> **Instructions for the task**:
Read the data, and whenever a line holds the word "destruct", report that line.

> **Provided information**:
BEGIN

Lemma get_status_report_witness :
  (get_status (answering sample_frame false)).1 =
    Ok [ ("Liquid temperature", VFloat (QArith_base.Qplus (QArith_base.inject_Z 30)
                                                          (QArith_base.Qmake 3 10)), "°C");
         ("Fan speed", VInt 3000, "rpm");
         ("Pump speed", VInt 1000, "rpm");
         ("Firmware version", VStr "1.2.3.4", EmptyString) ].
Proof.
  destruct (get_status_report (answering sample_frame false)
              (status_frame (answering sample_frame false)).2 sample_frame eq_refl eq_refl)
    as [Hrep _].
  rewrite Hrep. reflexivity.
Defined.


(** C8.  Whenever the transaction of [get_status] delivers a frame of
    fewer than 27 bytes, [get_status] fails, with the [IndexError] that
    formatting the firmware version raises; for every frame of at least 27
    bytes it returns the report. *)
Theorem get_status_truncated_frame st st' frame :
  status_frame st = (Ok frame, st') →
  ((length frame < 27)%nat → get_status st = (Raise IndexError, st')) ∧
  ((27 ≤ length frame)%nat → get_status st = (Ok (decode frame), st')).
Proof.
  intros Hframe. split; intros Hlen.
  - by apply get_status_truncated_raise with frame.
  - by apply get_status_decode.
Qed.

Lemma get_status_truncated_frame_witness :
  (get_status (answering (take 26 sample_frame) false)).1 = Raise IndexError ∧
  (get_status (answering (take 27 sample_frame) false)).1 = Ok (decode (take 27 sample_frame)).
Proof.
  destruct (get_status_truncated_frame (answering (take 26 sample_frame) false)
              (status_frame (answering (take 26 sample_frame) false)).2
              (take 26 sample_frame) eq_refl) as [Hshort _].
  destruct (get_status_truncated_frame (answering (take 27 sample_frame) false)
              (status_frame (answering (take 27 sample_frame) false)).2
              (take 27 sample_frame) eq_refl) as [_ Hlong].
  split.
  - rewrite Hshort; [reflexivity|]. cbn. lia.
  - rewrite Hlong; [reflexivity|]. cbn. lia.
Defined.

(** ** Order of the status transaction *)

Ltac not_in_list H :=
  repeat (apply elem_of_cons in H as [H|H]; [discriminate H|]);
  by apply elem_of_nil in H.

END

> **Exercise answer**:
  destruct (get_status_report (answering sample_frame false)
  destruct (get_status_truncated_frame (answering (take 26 sample_frame) false)
  destruct (get_status_truncated_frame (answering (take 27 sample_frame) false)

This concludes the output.